Hello @cryptowhizzard Firstly, lotus state get-deal 22262474 ERROR: deal 22262474 not found, that's because the deal 22262474 did't completed sealing. You can try lotus state get-deal 22262474 again and it will display the deal state correctly.

{
  "Proposal": {
    "PieceCID": {
      "/": "baga6ea4seaqco33ozurglwm3if4flyfckj4pebpbagz3djkaim7r2ejfroq5kly"
    },
    "PieceSize": 34359738368,
    "VerifiedDeal": true,
    "Client": "f01942130",
    "Provider": "f02012032",
    "Label": "uAXASIKu5te5vPh-PQEHEjLlXyaRRsg-Rq-LYzeWPFOXKjP4_",
    "StartEpoch": 2543804,
    "EndEpoch": 3582997,
    "StoragePricePerEpoch": "0",
    "ProviderCollateral": "9675929767997153",
    "ClientCollateral": "0"
  },
  "State": {
    "SectorStartEpoch": 2517743,
    "LastUpdatedEpoch": -1,
    "SlashEpoch": -1,
    "VerifiedClaim": 4744821
  }
}

However, there was another problem after we confirmed with the SP f02012032, the deal state is StorageDealError, and has an the follow error:

error awaiting deal pre-commit: failed to set up called handler: on head changed error: called check error (h: 2516862): failed to check deal activity: failed to look up deal on chain: looking for publish deal message bafy2bzacebi44wtyxethxffuojvwfhq4fhl5cn65p6nsw5tffmoxljvxgycxw: not found

That's may be an unresolved bug of lotus market, our SP will use boost to import storage deals later.

cryptowhizzard commented 1 year ago

Hello @yuwenhui

Boost has been around for a long time now and working perfectly. "later" is not the right word. If you want to continue with this LDN the data needs to be retrievable and you need to find SP's that are on boost currently or who are not but have good retrieval in place ( i know there are multiple )

maxvint commented 1 year ago

@cryptowhizzard Okey, "later" means we will stop sent deals to these SPs until they can be retrievable.
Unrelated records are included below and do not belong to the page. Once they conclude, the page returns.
(* ===== verification/Loading.v ===== *)
(** From an installed model to a warm engine: the closure that [load_onnx]
    ([impossible-server/src/runtime.rs]) runs on the blocking pool, composed of the store's
    verification, the engine's load and its warm-up, and its composition with installation.

    [assemble] is the abstract load: what the native libraries make of the bytes of the
    declared artifacts, with no disk. *)

From Stdlib Require Import NArith Lia Ascii.
From stdpp Require Import base strings gmap list.
From S2P Require Import Prelude Core Std Config Manifest Install Disk Cache Identity Files Store Staging Installer Probe Scheduler Onnx.
Import Disk Probe Cache Files Store Onnx.

Local Open Scope string_scope.
Local Open Scope list_scope.
Local Open Scope rust_scope.

Module Loading.

Section loading.
Context {U : UrlCrate} {J : Manifest.JsonCrate} {T : TokenizerCrate} {O : OrtCrate}.
Context (sha256_hex : string → string) (to_vec : Identity.SemanticContract → result string string).
Context (trust_root : Identity.TrustRoot) (pid : N) (fuel : nat) (version : string).

(** * The program *)

(** [OnnxEmbeddingEngine::new] *)
Definition engine_new : EngineState := mk_EngineState 0 None.

(** [OnnxEmbeddingEngine::load] on an engine that nobody else has. *)
Definition load (v : VerifiedModel) (s : EngineState) : prog (result EngineFailure ResolvedModelIdentity * EngineState) :=
  let '(e, s) := reserve_transition s in
  prog_bind (load_candidate sha256_hex to_vec version v) (λ r, Ret
    match r with
    | Err failure => (Err failure, s)
    | Ok candidate => load_publish s e candidate
    end).

(** The closure of [ApplicationRuntime::load_onnx]; [None] for a panic of the warm-up. *)
Definition load_onnx_job (m : Manifest.Manifest) (rounds : list (Lock * Lock))
    : prog (option (result Scheduler.LifecycleError EngineState)) :=
  prog_bind (verified_model sha256_hex to_vec trust_root pid fuel m rounds) (λ r,
    match r with
    | Err _ => Ret (Some (Err Scheduler.LoadFailed))
    | Ok verified =>
      prog_bind (load verified engine_new) (λ r,
        match r.1 with
        | Err _ => Ret (Some (Err Scheduler.LoadFailed))
        | Ok _ =>
          Ret (warmed ← warm (Ok r.2) false;
               Some (match warmed with Ok _ => Ok r.2 | Err _ => Err Scheduler.LoadFailed end))
        end)
    end).

(** * The abstract load *)

Section bytes.
Context (m : Manifest.Manifest) (bytes_of : Manifest.Artifact → string).

Definition declared_bytes (relative ext : string) : result EngineFailure string :=
  ensure bool_decide (extension relative = Some ext) else public InvalidRequest in
  let? a := ok_or (List.find (λ a, String.eqb (Manifest.path a) relative) (Manifest.artifacts m))
              (unavailable (Manifest.EInvalid "runtime requested an undeclared artifact")) in
  Ok (bytes_of a).

Definition no_external_data (bytes : string) : result EngineFailure unit :=
  let? probe := map_err (λ e, with_source ModelUnavailable ("ONNX inspection failed: " +:+ e)) (prost_decode bytes) in
  ensure negb (model_external probe) else public InvalidRequest in
  Ok tt.

Definition assemble : result EngineFailure LoadedModel :=
  let? '(model_file, tokenizer_file, contract) := onnx_contract m in
  let? model_bytes := declared_bytes model_file "onnx" in
  let? _ := no_external_data model_bytes in
  let? tokenizer_bytes := declared_bytes tokenizer_file "json" in
  let? tokenizer := map_err (private_error ModelUnavailable "tokenizer parse") (tokenizer_from_bytes tokenizer_bytes) in
  let? max_tokens := ok_or (try_from usize_max (Manifest.max_tokens (Manifest.tokenizer m))) (with_source Internal "out of range") in
  ensure negb (max_tokens <? added_tokens tokenizer)%N else public InvalidRequest in
  let? truncating := map_err (private_error ModelUnavailable "tokenizer truncation") (with_truncation max_tokens tokenizer) in
  let? session := map_err (private_error ModelUnavailable "ONNX load") (commit_from_memory model_bytes) in
  let? _ := validate_graph_contract contract (session_io session) (Manifest.native (Manifest.dimensions m)) in
  let? semantic := map_err (λ e, with_source Internal (Manifest.Error_display e)) (Identity.semantic_fingerprint sha256_hex to_vec m) in
  let? identity := ResolvedModelIdentity_new (Manifest.canonical_id m) (Manifest.revision m)
                     (ENGINE_NAME +:+ "@" +:+ version) (Identity.artifact_fingerprint sha256_hex m) semantic in
  Ok (mk_LoadedModel m contract tokenizer truncating session identity).

(** What the job answers of these bytes. *)
Definition engine_of : option (result Scheduler.LifecycleError EngineState) :=
  match assemble with
  | Err _ => Some (Err Scheduler.LoadFailed)
  | Ok candidate =>
    let s := mk_EngineState 1 (Some candidate) in
    warmed ← warm (Ok s) false;
    Some (match warmed with Ok _ => Ok s | Err _ => Err Scheduler.LoadFailed end)
  end.

End bytes.

(** * On an installed model *)

Section installed.
Context (m : Manifest.Manifest) (k : string) (t : Node) (fs : Fs) (bytes_of : Manifest.Artifact → string).
Hypothesis Hvalid : Manifest.validate m = Ok tt.
Hypothesis Htop : tops fs !! "models" = Some KDir.
Hypothesis Htree : at_tree "models" k t fs.
Hypothesis Hintact : intact sha256_hex m t.
Hypothesis Hbytes : ∀ a, a ∈ Manifest.artifacts m → descend t (str_split "/" (Manifest.path a)) = Some (File (bytes_of a)).

Abbreviation verified := (mk_VerifiedModel m (model_dir k)).

(** A step that leaves the disk as it is. *)
Lemma exec_step {A B E} (p : prog (result E A)) (c : A → prog (result E B)) r r' :
  exec p fs = (Finished r, fs) → (∀ a, r = Ok a → exec (c a) fs = (Finished (r' a), fs)) →
  exec (try p c) fs = (Finished (let? a := r in r' a), fs).
Proof. intros Hp Hc. destruct r as [a|e]; [erewrite exec_try_Ok by exact Hp; by apply Hc|by erewrite exec_try_Err by exact Hp]. Qed.

Lemma exec_map_failure {A} f (p : prog (result Manifest.Error A)) r :
  exec p fs = (Finished r, fs) → exec (map_failure f p) fs = (Finished (map_err f r), fs).
Proof. intros Hp. unfold map_failure. by rewrite exec_bind, Hp. Qed.

Lemma revalidated : exec (revalidate_integrity sha256_hex verified) fs = (Finished (Ok tt), fs).
Proof.
  unfold revalidate_integrity. cbn [vm_root vm_manifest]. unfold model_dir.
  erewrite exec_try_Ok; [|rewrite (read_manifest_exec "models" k t fs Htop Htree), (in_manifest _ _ _ Hintact); reflexivity].
  rewrite bool_decide_eq_false_2 by (intros H'; by apply H').
  pose proof (valid_artifacts m Hvalid) as Hc. pose proof (in_artifacts _ _ _ Hintact) as Hok. clear Hbytes.
  induction (Manifest.artifacts m) as [|a l IH]; [done|]. apply Forall_cons in Hc as [[Hp Hs] Hc]. apply Forall_cons in Hok as [Ha Hok].
  destruct (verify_exec "models" k sha256_hex never t a fs ltac:(done) (halts_ret _) Htree Hp Hs) as (r & fs' & He & Hiff & Hsame).
  assert (r = Ok true) as -> by by apply Hiff. rewrite Hsame in He by done. cbn [revalidate_artifacts].
  erewrite exec_try_Ok by exact He. by apply IH.
Qed.

Lemma artifact_read a relative :
  List.find (λ a, String.eqb (Manifest.path a) relative) (Manifest.artifacts m) = Some a →
  exec (artifact_bytes sha256_hex m (model_dir k) relative) fs = (Finished (Ok (bytes_of a)), fs).
Proof.
  intros Hf. unfold artifact_bytes. rewrite Hf. apply List.find_some in Hf as [Ha%list_elem_of_In Hp%String.eqb_eq]. subst relative.
  pose proof (Hbytes a Ha) as Hb. pose proof (valid_artifacts m Hvalid) as Hc. pose proof (in_artifacts _ _ _ Hintact) as Hok.
  rewrite Forall_forall in *. destruct (Hc a Ha) as [Hcon Hmax]. destruct (Hok a Ha) as (b & Hb' & Hlen & Hsha). simplify_eq.
  rewrite (Manifest.ct_components _ Hcon). destruct (str_split_snoc "/" (Manifest.path a)) as (names & x & Hnames). rewrite Hnames in *.
  erewrite exec_try_Ok; [|done]. unfold model_dir. erewrite exec_try_Ok; [|by eapply (open_contained_Ok "models" k t)].
  unfold try_from, usize_max. rewrite (proj2 (N.leb_le _ _)) by lia. erewrite exec_try_Ok; [|done].
  unfold checked_add. rewrite (proj2 (N.leb_le _ _)) by lia. erewrite exec_try_Ok; [|done].
  erewrite exec_try_Ok; [|by apply exec_call_Ok, (read_chunk_exec "models" k t)].
  erewrite exec_try_Ok; [|by apply exec_call_Ok, (handle_metadata_exec "models" k t _ _ _ Htree Hb)].
  change (N.to_nat 0) with 0%nat. rewrite substring_all by (rewrite <-Hlen; unfold str_len; lia). cbn [fst snd kind].
  rewrite Hlen, N.eqb_refl, Hsha, String.eqb_refl. done.
Qed.

Lemma safe_bytes_read relative ext :
  exec (safe_artifact_bytes sha256_hex verified relative ext) fs = (Finished (declared_bytes m bytes_of relative ext), fs).
Proof.
  unfold safe_artifact_bytes, declared_bytes. destruct (bool_decide _); [|done]. cbn [negb vm_manifest vm_root].
  destruct (List.find _ _) as [a|] eqn:Hf; [by apply (exec_map_failure _ _ (Ok (bytes_of a))), artifact_read|].
  apply (exec_map_failure unavailable _ (Err _)). unfold artifact_bytes. rewrite Hf. done.
Qed.

Lemma external_checked bytes : exec (reject_external bytes) fs = (Finished (no_external_data bytes), fs).
Proof.
  unfold reject_external, no_external_data. cbv zeta. destruct (prost_decode bytes) as [probe|e]; [|done]. cbn [probe_fuel].
  rewrite reject_external_exact by lia. cbn [map_err result_bind]. by destruct (model_external probe).
Qed.

Lemma candidate_assembled :
  exec (load_candidate sha256_hex to_vec version verified) fs = (Finished (assemble m bytes_of), fs).
Proof.
  unfold load_candidate, assemble. cbn [vm_manifest]. cbv zeta.
  erewrite exec_try_Ok; [|apply (exec_map_failure _ _ (Ok tt)), revalidated].
  apply exec_step; [done|]. intros [[model_file tokenizer_file] contract] _.
  apply exec_step; [apply safe_bytes_read|]. intros model_bytes _. apply exec_step; [apply external_checked|]. intros _ _.
  apply exec_step; [apply safe_bytes_read|]. intros tokenizer_bytes _. do 2 (apply exec_step; [done|]; intros ? _).
  match goal with |- context [(?x <? ?y)%N] => destruct (x <? y)%N end; [done|]. cbn [negb].
  do 3 (apply exec_step; [done|]; intros ? _).
  erewrite exec_try_Ok; [|apply (exec_map_failure _ _ (Ok tt)), revalidated].
  do 2 (apply exec_step; [done|]; intros ? _). done.
Qed.

(** The job is exactly the abstract load of the stored bytes. *)
Lemma job_exec rounds repair_lock :
  key sha256_hex to_vec m = Ok k → entries fs !! pair_of (repair_marker k) = None →
  Identity.trusts sha256_hex to_vec trust_root m = Ok true →
  exec (load_onnx_job m ((repair_lock, Ok tt) :: rounds)) fs = (Finished (engine_of m bytes_of), fs).
Proof.
  intros Hk Hmark Htrust. unfold load_onnx_job.
  assert (exec (verified_model sha256_hex to_vec trust_root pid fuel m ((repair_lock, Ok tt) :: rounds)) fs =
    (Finished (Ok verified), fs)) as Hv.
  { unfold verified_model. rewrite Hvalid, Hk. do 2 (erewrite exec_try_Ok; [|done]). cbn [verified_rounds].
    assert (perform (SymlinkMetadata (repair_marker k)) fs = (Err NotFound, fs)) as Hm.
    { unfold perform, repair_marker in *. simpl in *. by rewrite Hmark. }
    erewrite exec_try_Ok; [|rewrite exec_bind; unfold io; cbn [exec]; rewrite Hm; reflexivity].
    erewrite exec_try_Ok; [|done]. rewrite exec_bind. unfold io. cbn [exec]. rewrite Hm. cbv beta iota.
    destruct (status_inner_exec sha256_hex to_vec trust_root m k never fs never_idle Hvalid Hk Htop) as (r & fs' & He & Hr).
    rewrite Htree in Hr. destruct Hr as [_ Hr]. destruct (Hr Hintact) as (-> & b & Hb & ->). rewrite Htrust in Hb. simplify_eq.
    erewrite exec_try_Ok by exact He. cbn [exec]. by rewrite bool_decide_eq_true_2. }
  rewrite exec_bind, Hv. cbv beta iota. unfold load. cbn [reserve_transition engine_new epoch loaded].
  rewrite !exec_bind, candidate_assembled. cbn [exec]. unfold engine_of. destruct (assemble m bytes_of) as [candidate|e]; [|done].
  unfold load_publish, accepts. cbn [epoch]. rewrite N.eqb_refl. cbn [negb fst snd exec]. change (wrapping_add 0 1) with 1%N. done.
Qed.

End installed.

(** Whatever happens to the disk: an engine comes out only of a valid manifest that the trust
    root trusts, under a granted lease, holding a candidate that is authentic for that
    manifest, and warm. *)
Lemma job_run m rounds fates fs s fs' :
  Disk.run fates (load_onnx_job m rounds) fs = (Finished (Some (Ok s)), fs') →
  Manifest.validate m = Ok tt ∧ Identity.trusts sha256_hex to_vec trust_root m = Ok true ∧
  (∃ lock lease, (lock, lease) ∈ rounds ∧ lease = Ok tt) ∧
  ∃ k candidate, key sha256_hex to_vec m = Ok k ∧ loaded s = Some candidate ∧
    authentic sha256_hex (mk_VerifiedModel m (model_dir k)) candidate ∧ warm (Ok s) false = Some (Ok tt).
Proof.
  unfold load_onnx_job. intros H. apply run_bind_inv in H as ([v|e] & f1 & s1 & Hv & H); [|done].
  apply verified_model_guarded in Hv as (Hvalid & Htrust & (k & Hk & ->) & Hlease).
  apply run_bind_inv in H as ([r s2] & f2 & s3 & Hl & H). unfold load in Hl. cbn [reserve_transition engine_new epoch loaded] in Hl.
  apply run_bind_inv in Hl as ([candidate|e] & f3 & s4 & Hc & Hl); apply run_ret in Hl as [Hl _]; [|by simplify_eq/=].
  apply load_candidate_run in Hc. unfold load_publish, accepts in Hl. cbn [epoch] in Hl. rewrite N.eqb_refl in Hl. cbn [negb] in Hl. simplify_eq. cbn [fst snd] in H.
  apply run_ret in H as [H _]. destruct (warm _ false) as [[[]|e]|] eqn:Hw; simplify_eq/=.
  split_and!; [done|done|done|]. exists k, candidate. split_and!; [done|done|done|done].
Qed.

(** C24: only trusted, authenticated models run.  Whatever happens to the disk while a model is
    verified, loaded and warmed, if an engine comes out of the job, then the manifest is valid
    and trusted by the trust root, a lease on it was granted, and the engine holds a candidate
    built from bytes of exactly the lengths and digests the manifest declares, with no data
    outside them, a graph that is the contract's and the manifest's complete identity; and
    its warm-up succeeded. *)
Theorem loaded_is_trusted m rounds fates fs s fs' :
  Disk.run fates (load_onnx_job m rounds) fs = (Finished (Some (Ok s)), fs') →
  Manifest.validate m = Ok tt ∧ Identity.trusts sha256_hex to_vec trust_root m = Ok true ∧
  (∃ lock lease, (lock, lease) ∈ rounds ∧ lease = Ok tt) ∧
  ∃ k candidate, key sha256_hex to_vec m = Ok k ∧ loaded s = Some candidate ∧
    authentic sha256_hex (mk_VerifiedModel m (model_dir k)) candidate ∧ warm (Ok s) false = Some (Ok tt).
Proof. apply job_run. Qed.


End loading.

(** * Concrete runs *)

Lemma loaded_is_trusted_witness :
  warm (T := CharTokenizer) (O := OnesOrt) (Ok (mk_EngineState 1 (Some sample_loaded))) false = Some (Ok tt).
Proof.
  destruct (loaded_is_trusted (U := SimpleUrl) (J := Manifest.SimpleJson) (T := CharTokenizer) (O := OnesOrt)
    Staging.sample_sha Identity.simple_to_vec Staging.sample_root 7 1025 "1" Manifest.sample_manifest [(Ok tt, Ok tt)]
    (replicate 200 Proceeds) (Staging.sample_store Staging.sample_key (Some Staging.sample_tree))
    (mk_EngineState 1 (Some sample_loaded)) (Staging.sample_store Staging.sample_key (Some Staging.sample_tree)))
    as (_ & _ & _ & k & candidate & _ & _ & _ & Hw).
  - vm_compute. reflexivity.
  - exact Hw.
Defined.


End Loading.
If they could not be retrievable, I will ask you for help in finding more SPs who have good retrieval in place.

Sunnyiscoming commented 1 year ago

checker:manualTrigger

filplus-checker-app[bot] commented 1 year ago

DataCap and CID Checker Report[^1]

Storage Provider Distribution

The below table shows the distribution of storage providers that have stored data for this client.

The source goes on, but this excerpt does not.